Collected data entries:
****************
Lemma matchPow10_spec s : UPE.matchPow10 s <> None <-> isPow10 s.
Proof.
  split.
  - intros Hm. unfold UPE.matchPow10 in Hm.
    destruct s as [|c1 [|c2 [|c3 rest]]]; try contradiction.
    destruct (((c1 =? 49) && (c2 =? 48) && (c3 =? 94))%N) eqn:Hhead; [|contradiction].
    apply andb_true_iff in Hhead. destruct Hhead as [Hhead H3].
    apply andb_true_iff in Hhead. destruct Hhead as [H1 H2].
    apply N.eqb_eq in H1, H2, H3. subst c1 c2 c3.
    destruct (UPE.spanDigits rest) as [k tail] eqn:Hspan.
    destruct (spanDigits_spec rest k tail Hspan) as (E & Hk & _).
    destruct k as [|k0 k]; [contradiction|].
    exists (k0 :: k). split; [split; [discriminate|exact Hk]|].
    destruct tail as [|op ctext].
    + left. rewrite app_nil_r in E. subst rest. reflexivity.
    + right. exists op, ctext.
      destruct (((op =? 43) || (op =? 45))%N && UPE.isDigitsOnly ctext) eqn:Hadj;
        [|contradiction].
      apply andb_true_iff in Hadj. destruct Hadj as [Hop Hc].
      apply orb_true_iff in Hop. rewrite !N.eqb_eq in Hop.
      apply isDigitsOnly_spec in Hc.
      split; [exact Hop|]. split; [exact Hc|]. subst rest. reflexivity.
  - intros (k & [Hk0 Hk] & Hs).
    destruct k as [|k0 k]; [contradiction|].
    destruct Hs as [->|(sign & c & Hsign & Hc & ->)].
    + change (UPE.units "10^" ++ k0 :: k) with (49 :: 48 :: 94 :: (k0 :: k))%N.
      cbn [UPE.matchPow10].
      rewrite <- (app_nil_r (k0 :: k)), spanDigits_app by (exact Hk || exact I).
      discriminate.
    + change (UPE.units "10^" ++ (k0 :: k) ++ sign :: c)
        with (49 :: 48 :: 94 :: ((k0 :: k) ++ sign :: c))%N.
      cbn [UPE.matchPow10].
      rewrite spanDigits_app; [|exact Hk|destruct Hsign as [-> | ->]; reflexivity].
      apply isDigitsOnly_spec in Hc. rewrite Hc.
      destruct Hsign as [-> | ->]; discriminate.
Qed.

Lemma decimal_not_pow10 s : UPE.isDigitsOnly s = true -> UPE.matchPow10 s = None.
Proof.
  intros Hd. destruct (UPE.matchPow10 s) eqn:Hm; [|reflexivity].
  exfalso.
  assert (Hp : isPow10 s) by (apply matchPow10_spec; rewrite Hm; discriminate).
  apply isDigitsOnly_spec in Hd. destruct Hd as [_ Hd].
  destruct Hp as (k & _ & [->|(sign & c & _ & _ & ->)]);
    inversion Hd as [|? ? _ Hd1]; inversion Hd1 as [|? ? _ Hd2];
    inversion Hd2 as [|? ? H94 _]; lia.
Qed.

Lemma parseStripped_ok s unsupported :
  ok (UPE.parseStripped s unsupported) = true <-> acceptedForm s.
Proof.
  unfold UPE.parseStripped, acceptedForm.
  rewrite <- isDigitsOnly_spec, <- matchPow10_spec.
  destruct (UPE.isDigitsOnly s); [split; [left|]; reflexivity|].
  destruct (UPE.matchPow10 s) as [[m1 adj]|].
  - split; [right; discriminate|]. intros _.
    destruct (_ >? 2000); reflexivity.
  - split; [discriminate|]. intros [H|H]; [discriminate|contradiction].
Qed.

Lemma not_accepted_nil : ~ acceptedForm [].
Proof.
  intros [[H _]|(k & _ & [H|(sign & c & _ & _ & H)])]; [contradiction| |]; discriminate H.
Qed.

(** C9, as amended.  The parser succeeds exactly when the input, with all its
    white space removed (also the white space inside it), is a nonempty
    sequence of decimal digits or has the form [10^k], [10^k+c] or [10^k-c];
    on every other input it returns [ok: false] with an error text. *)
Theorem parser_accepts_exactly (raw : UPE.jsstring) :
  (ok (UPE.parseBigIntExpr raw) = true <-> acceptedForm (UPE.stripWhite raw)) /\
  (ok (FactoriX.parseBigIntExpr raw) = true <-> acceptedForm (UPE.stripWhite raw)) /\
  (~ acceptedForm (UPE.stripWhite raw) ->
   (exists err, UPE.parseBigIntExpr raw = UPE.Failed err) /\
   (exists err, FactoriX.parseBigIntExpr raw = UPE.Failed err)).
Proof.
  assert (H1 : ok (UPE.parseBigIntExpr raw) = true <-> acceptedForm (UPE.stripWhite raw)).
  { unfold UPE.parseBigIntExpr. rewrite stripWhite_trim.
    destruct (UPE.stripWhite raw) as [|c s] eqn:Hs.
    - split; [discriminate|]. intros H. destruct (not_accepted_nil H).
    - apply parseStripped_ok. }
  assert (H2 : ok (FactoriX.parseBigIntExpr raw) = true <-> acceptedForm (UPE.stripWhite raw)).
  { unfold FactoriX.parseBigIntExpr. rewrite stripWhite_trim.
    destruct (UPE.stripWhite raw) as [|c s] eqn:Hs.
    - split; [discriminate|]. intros H. destruct (not_accepted_nil H).
    - apply parseStripped_ok. }
  split; [exact H1|]. split; [exact H2|].
  intros Hno. split.
  - destruct (UPE.parseBigIntExpr raw) as [err| |]; [exists err; reflexivity| |];
      exfalso; apply Hno, H1; reflexivity.
  - destruct (FactoriX.parseBigIntExpr raw) as [err| |]; [exists err; reflexivity| |];
      exfalso; apply Hno, H2; reflexivity.
Qed.

(** C9, as stated, fails: ["1 2"] is trimmed and is of neither form, and it
    is parsed as 12. *)
Lemma parser_inner_space_counterexample :
  trimmed (UPE.units "1 2") /\
  ~ acceptedForm (UPE.units "1 2") /\
  UPE.parseBigIntExpr (UPE.units "1 2") = UPE.Big 12 1 /\
  FactoriX.parseBigIntExpr (UPE.units "1 2") = UPE.Big 12 1.
Proof.
  split; [reflexivity|]. split; [|split; reflexivity].
  change (UPE.units "1 2") with [49; 32; 50]%N.
  intros [[_ H]|(k & _ & [H|(sign & c & _ & _ & H)])].
  - inversion H as [|? ? _ H1]. inversion H1 as [|? ? H32 _]. lia.
  - discriminate H.
  - discriminate H.
Qed.

(** * Further properties of the code *)

(** ** The sieve *)

Lemma setCell_length s : forall j, List.length (UPE.setCell s j) = List.length s.
Proof.
  induction s as [|c s IH]; intros [|j]; cbn [UPE.setCell List.length]; auto.
Qed.

Lemma nth_setCell s :
  forall j k,
    nth k (UPE.setCell s j) false = true <->
    (k = j /\ (j < List.length s)%nat) \/ nth k s false = true.
Proof.
  induction s as [|c s IH]; intros j k.
  - destruct j, k; cbn; split; try tauto; intros [[_ H]|H]; try lia; discriminate.
  - destruct j as [|j], k as [|k]; cbn [UPE.setCell nth List.length].
    + split; [intros _; left; split; [reflexivity|lia]|reflexivity].
    + split; [intros H; right; exact H|intros [[H _]|H]; [discriminate|exact H]].
    + split; [intros H; right; exact H|intros [[H _]|H]; [discriminate|exact H]].
    + rewrite IH. split; intros [[H1 H2]|H]; auto; left; split; lia.
Qed.

Lemma getCell_setCell s j k :
  0 <= j -> 0 <= k ->
  (UPE.getCell (UPE.setCell s (Z.to_nat j)) k = true <->
   (k = j /\ j < Z.of_nat (List.length s)) \/ UPE.getCell s k = true).
Proof.
  intros Hj Hk. unfold UPE.getCell. rewrite nth_setCell.
  split; intros [[H1 H2]|H]; auto; left; split; lia.
Qed.

Lemma markMultiples_S fuel n i j sieve :
  UPE.markMultiples (S fuel) n i j sieve =
  if j <=? n then UPE.markMultiples fuel n i (j + i) (UPE.setCell sieve (Z.to_nat j))
  else sieve.
Proof. reflexivity. Qed.

(** The inner loop marks [j], [j + i], [j + 2 i], ... up to [n]. *)
Lemma markMultiples_spec n i (Hi : 1 <= i) :
  forall (fuel : nat) j sieve,
    0 <= j ->
    Z.of_nat (List.length sieve) = n + 1 ->
    n - j < i * Z.of_nat fuel ->
    List.length (UPE.markMultiples fuel n i j sieve) = List.length sieve /\
    forall k, 0 <= k <= n ->
      (UPE.getCell (UPE.markMultiples fuel n i j sieve) k = true <->
       UPE.getCell sieve k = true \/ (j <= k /\ (i | k - j))).
Proof.
  induction fuel as [|fuel IH]; intros j sieve Hj Hlen Hfuel.
  - cbn [UPE.markMultiples]. split; [reflexivity|].
    intros k Hk. split; [auto|]. intros [H|[H _]]; [exact H|lia].
  - rewrite markMultiples_S.
    destruct (Z.leb_spec j n) as [Hle|Hgt].
    + destruct (IH (j + i) (UPE.setCell sieve (Z.to_nat j))) as [IHlen IHget];
        [lia|rewrite setCell_length; exact Hlen|lia|].
      rewrite setCell_length in IHlen. split; [exact IHlen|].
      intros k Hk. rewrite IHget by exact Hk.
      rewrite getCell_setCell by lia.
      split.
      * intros [[[-> _]|H]|[H1 [c Hc]]].
        -- right. split; [lia|]. exists 0. lia.
        -- left. exact H.
        -- right. split; [lia|]. exists (c + 1). lia.
      * intros [H|[H1 [c Hc]]]; [left; right; exact H|].
        destruct (Z.eq_dec k j) as [->|Hne]; [left; left; split; lia|].
        right. split.
        -- assert (1 <= c) by nia. nia.
        -- exists (c - 1). lia.
    + split; [reflexivity|].
      intros k Hk. split; [auto|]. intros [H|[H _]]; [exact H|lia].
Qed.

Lemma sieveLoop_S fuel n i sieve :
  UPE.sieveLoop (S fuel) n i sieve =
  if i * i <=? n then
    UPE.sieveLoop fuel n (i + 1)
      (if negb (UPE.getCell sieve i)
       then UPE.markMultiples (Z.to_nat n) n i (i * i) sieve
       else sieve)
  else sieve.
Proof. reflexivity. Qed.
(** X2: A generation that succeeds adds exactly one entry, at the end of the
    list as it is when the reply is handled, on a page [b] whose rows can be
    built: an unposted one with the generated text, whose id is the time at
    which the reply is handled, not the time of the call. The entry is in the
    store and in the persisted drafts, the text is offered as preview, the
    transcript gets the line of the call and then the line of the reply, and
    the session is as it was. *)
Theorem generation_appends_one_draft :
  forall (a b : App) (topic : string) (now status : Z) (body generated : string),
    Js.blank topic = false ->
    ok status = true ->
    renders b = true ->
    snd (generateTweet topic a) =
      Await (Generate (getAuthToken a) topic)
            (fun r a' => (generateTweet_reply r a', Done)) /\
    history (fst (generateTweet topic a)) = history a ++ [("👤 You: " ++ topic)%string] /\
    let b' := generateTweet_reply
                (Response status body (inr {| content := Some generated |}))
                (atTime now b) in
    let draft := {| id := now; text := Some generated; posted := false |} in
    generatedTweets b' = generatedTweets b ++ [draft] /\
    LocalStorage.generatedTweets (localStorage b') = Some (generatedTweets b ++ [draft]) /\
    LocalStorage.draftTweets (localStorage b') = Some (drafts b ++ [draft]) /\
    generatedTweet b' = Some generated /\
    history b' = history b ++ [("🤖 AI: " ++ generated)%string] /\
    isGenerating b' = false /\ isTyping b' = false /\
    getAuthToken b' = getAuthToken b /\ loggedInUser b' = loggedInUser b.
Proof.
  intros a b topic now status body generated Hb Hok _.
  unfold generateTweet. rewrite Hb. split; [reflexivity |]. split; [reflexivity |].
  cbn zeta. unfold generateTweet_reply. rewrite (ok_not_401 status Hok), Hok.
  cbn [negb content].
  unfold setGeneratedTweets, saveDraftTweets, saveGeneratedTweets, addToHistory, drafts.
  state_cbn. rewrite filter_app. repeat split; reflexivity.
Qed.

Lemma generation_appends_one_draft_witness :
  (Js.blank "cats" = false /\ ok 200 = true /\ renders Scenario.typed = true) /\
  clock Scenario.one_posted = 1 /\
  generatedTweets
    (generateTweet_reply (Response 200 "" (inr {| content := Some "Cats" |}))
       (atTime 7 Scenario.typed)) =
  generatedTweets Scenario.typed ++ [{| id := 7; text := Some "Cats"; posted := false |}].
Proof.
  split; [repeat split |]. split; [reflexivity |].
  exact (proj1 (proj2 (proj2 (generation_appends_one_draft Scenario.one_posted
                                Scenario.typed "cats" 7 200 "" "Cats"
                                eq_refl eq_refl eq_refl)))).
Defined.

(** X3: A generation that fails otherwise than by a 401 adds no entry and leaves
    the store, the session, the preview and the auth modal as they were; the
    transcript keeps the topic, and the error shown is never empty. *)
Theorem failed_generation_adds_nothing :
  forall (a : App) (topic : string) (r : Reply GenerateData),
    Js.blank topic = false ->
    generate_failed r ->
    let x := answerGenerate r (generateTweet topic a) in
    snd x = Done /\
    generatedTweets (fst x) = generatedTweets a /\
    localStorage (fst x) = localStorage a /\
    loggedInUser (fst x) = loggedInUser a /\
    generatedTweet (fst x) = generatedTweet a /\
    showAuthModal (fst x) = showAuthModal a /\
    history (fst x) = history a ++ [("👤 You: " ++ topic)%string] /\
    exists msg,
      Js.truthy msg = true /\
      messageBox (fst x) = Some {| message := msg; type := error |} /\
      apiError (fst x) = Some msg.
Proof.
  intros a topic r Hb Hr x. subst x.
  unfold generateTweet. rewrite Hb. unfold answerGenerate. cbn [fst snd].
  unfold generateTweet_reply.
  assert (Hc : forall reason b,
            same_core b (generateTweet_catch reason b) /\
            generatedTweet (generateTweet_catch reason b) = generatedTweet b /\
            showAuthModal (generateTweet_catch reason b) = showAuthModal b /\
            history (generateTweet_catch reason b) = history b /\
            exists msg,
              Js.truthy msg = true /\
              messageBox (generateTweet_catch reason b) =
                Some {| message := msg; type := error |} /\
              apiError (generateTweet_catch reason b) = Some msg).
  { intros reason b. repeat split.
    unfold generateTweet_catch, showMessageBox. state_cbn.
    destruct (Js.truthy reason) eqn:E; eexists; (split; [| split; reflexivity]);
      [exact E | reflexivity]. }
  assert (Hgoal : forall reason,
            let b := setIsGenerating true (setIsTyping true
                       (addToHistory ("👤 You: " ++ topic) a)) in
            generatedTweets (generateTweet_catch reason b) = generatedTweets a /\
            localStorage (generateTweet_catch reason b) = localStorage a /\
            loggedInUser (generateTweet_catch reason b) = loggedInUser a /\
            generatedTweet (generateTweet_catch reason b) = generatedTweet a /\
            showAuthModal (generateTweet_catch reason b) = showAuthModal a /\
            history (generateTweet_catch reason b) =
              history a ++ [("👤 You: " ++ topic)%string] /\
            exists msg,
              Js.truthy msg = true /\
              messageBox (generateTweet_catch reason b) =
                Some {| message := msg; type := error |} /\
              apiError (generateTweet_catch reason b) = Some msg).
  { intros reason b. destruct (Hc reason b) as (_ & _ & _ & _ & Hm).
    repeat split; try reflexivity. exact Hm. }
  destruct r as [reason | status body json]; [split; [reflexivity | apply Hgoal] |].
  destruct Hr as [H401 Hr]. apply Z.eqb_neq in H401. rewrite H401.
  destruct Hr as [Hr | [reason Hr]].
  - rewrite Hr. cbn [negb]. split; [reflexivity | apply Hgoal].
  - subst json. destruct (negb (ok status)); (split; [reflexivity | apply Hgoal]).
Qed.

Lemma failed_generation_adds_nothing_witness :
  (Js.blank "cats" = false /\
   generate_failed (Response 500 "Internal Server Error" (inl ""))) /\
  generatedTweets
    (fst (answerGenerate (Response 500 "Internal Server Error" (inl ""))
            (generateTweet "cats" Scenario.one_draft))) =
  generatedTweets Scenario.one_draft.
Proof.
  assert (Hr : generate_failed (Response 500 "Internal Server Error" (inl ""))).
  { split; [discriminate | left; reflexivity]. }
  split; [split; [reflexivity | exact Hr] |].
  exact (proj1 (proj2 (failed_generation_adds_nothing Scenario.one_draft "cats" _
                         eq_refl Hr))).
Defined.

(** ** Posting *)

(** X5: A post that went through puts the tweet, its text taken from [content] or
    else from [text], at the head of both feeds, records its id as the last
    tweet id, shows the confirmation, drops the preview and adds a line to the
    transcript; the session is as it was. *)
Theorem post_success_effects :
  forall (a : App) (text : string) (isPublic : bool)
         (status : Z) (body : string) (data : PostData) (mirror : Reply unit),
    Js.blank text = false ->
    ok status = true ->
    (forall reason, mirror <> Rejected reason) ->
    let x := answerBoth (Response status body (inr data)) mirror
               (handleDirectPost text isPublic a) in
    let newTweet := {| tweet_id := tweet_id (tweet data);
                       tweet_content := tweet_content (tweet data);
                       tweet_text := Js.or (tweet_content (tweet data))
                                           (tweet_text (tweet data)) |} in
    tweets (fst x) = newTweet :: tweets a /\
    myTweets (fst x) = newTweet :: myTweets a /\
    lastTweetId (fst x) = Some (tweet_id (tweet data)) /\
    showTweetFeedback (fst x) = true /\
    generatedTweet (fst x) = None /\
    history (fst x) =
      history a ++ [("🤖 AI: Posted: " ++ Js.dquote ++ Js.show (tweet_text newTweet)
                     ++ Js.dquote)%string] /\
    getAuthToken (fst x) = getAuthToken a /\
    loggedInUser (fst x) = loggedInUser a.
Proof.
  intros a text isPublic status body data mirror Hb Hok Hm x newTweet.
  subst x newTweet. unfold handleDirectPost. rewrite Hb.
  destruct (Js.includes (hostname (setIsPosting true a)) "twitter-clone-ui.pages.dev");
    unfold answerBoth, answerPost; cbn [fst snd]; unfold handleDirectPost_reply;
    rewrite Hok; cbn [negb]; unfold answerMirror; cbn [fst snd].
  - repeat split; reflexivity.
  - destruct mirror as [reason | s b j]; [now destruct (Hm reason) |].
    repeat split; reflexivity.
Qed.

Lemma post_success_effects_witness :
  (Js.blank "hello" = false /\ ok 200 = true /\
   (forall reason, Response 200 "" (inr tt) <> Rejected (A := unit) reason)) /\
  myTweets (fst (answerBoth Scenario.posted_reply (Response 200 "" (inr tt))
                   (handleDirectPost "hello" true Scenario.one_draft))) =
  [{| tweet_id := 7; tweet_content := Some "hello"; tweet_text := Some "hello" |}].
Proof.
  split; [split; [reflexivity | split; [reflexivity | discriminate]] |].
  refine (proj1 (proj2 (post_success_effects Scenario.one_draft "hello" true 200 ""
                          {| tweet := {| tweet_id := 7; tweet_content := Some "hello";
                                         tweet_text := None |} |}
                          (Response 200 "" (inr tt)) eq_refl eq_refl _))).
  discriminate.
Defined.

(** X6: A post whose call fails changes nothing but the message: the list, the
    feeds, the store, the session, the preview and the last tweet id are as
    they were, and the error shown is never empty. A blank text is refused
    before any request, with its own message. *)
Theorem failed_post_changes_nothing :
  forall (a : App) (text : string) (isPublic : bool) (r : Reply PostData),
    (Js.blank text = false -> post_failed r ->
     let x := answerPost r (handleDirectPost text isPublic a) in
     snd x = Done /\
     generatedTweets (fst x) = generatedTweets a /\
     tweets (fst x) = tweets a /\ myTweets (fst x) = myTweets a /\
     localStorage (fst x) = localStorage a /\
     loggedInUser (fst x) = loggedInUser a /\
     generatedTweet (fst x) = generatedTweet a /\
     lastTweetId (fst x) = lastTweetId a /\
     showTweetFeedback (fst x) = showTweetFeedback a /\
     history (fst x) = history a /\
     exists msg,
       Js.truthy msg = true /\
       messageBox (fst x) = Some {| message := msg; type := error |}) /\
    (Js.blank text = true ->
     handleDirectPost text isPublic a =
       (showMessageBox "Cannot post empty tweet" error a, Done)).
Proof.
  intros a text isPublic r. split.
  - intros Hb Hr x. subst x.
    destruct (handleDirectPost_failed text isPublic r a Hb Hr) as [reason ->].
    cbn [fst snd]. repeat split.
    unfold handleDirectPost_catch, showMessageBox. state_cbn.
    destruct (Js.truthy reason) eqn:E; eexists; (split; [| reflexivity]);
      [exact E | reflexivity].
  - intros Hb. unfold handleDirectPost. now rewrite Hb.
Qed.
****************
Task instructions: Return the opening line of the data and every line after it through the line containing "- intros (k & [Hk0 Hk] & Hs).", please, exactly as written and with nothing added.

Task solution:
Lemma matchPow10_spec s : UPE.matchPow10 s <> None <-> isPow10 s.
Proof.
  split.
  - intros Hm. unfold UPE.matchPow10 in Hm.
    destruct s as [|c1 [|c2 [|c3 rest]]]; try contradiction.
    destruct (((c1 =? 49) && (c2 =? 48) && (c3 =? 94))%N) eqn:Hhead; [|contradiction].
    apply andb_true_iff in Hhead. destruct Hhead as [Hhead H3].
    apply andb_true_iff in Hhead. destruct Hhead as [H1 H2].
    apply N.eqb_eq in H1, H2, H3. subst c1 c2 c3.
    destruct (UPE.spanDigits rest) as [k tail] eqn:Hspan.
    destruct (spanDigits_spec rest k tail Hspan) as (E & Hk & _).
    destruct k as [|k0 k]; [contradiction|].
    exists (k0 :: k). split; [split; [discriminate|exact Hk]|].
    destruct tail as [|op ctext].
    + left. rewrite app_nil_r in E. subst rest. reflexivity.
    + right. exists op, ctext.
      destruct (((op =? 43) || (op =? 45))%N && UPE.isDigitsOnly ctext) eqn:Hadj;
        [|contradiction].
      apply andb_true_iff in Hadj. destruct Hadj as [Hop Hc].
      apply orb_true_iff in Hop. rewrite !N.eqb_eq in Hop.
      apply isDigitsOnly_spec in Hc.
      split; [exact Hop|]. split; [exact Hc|]. subst rest. reflexivity.
  - intros (k & [Hk0 Hk] & Hs).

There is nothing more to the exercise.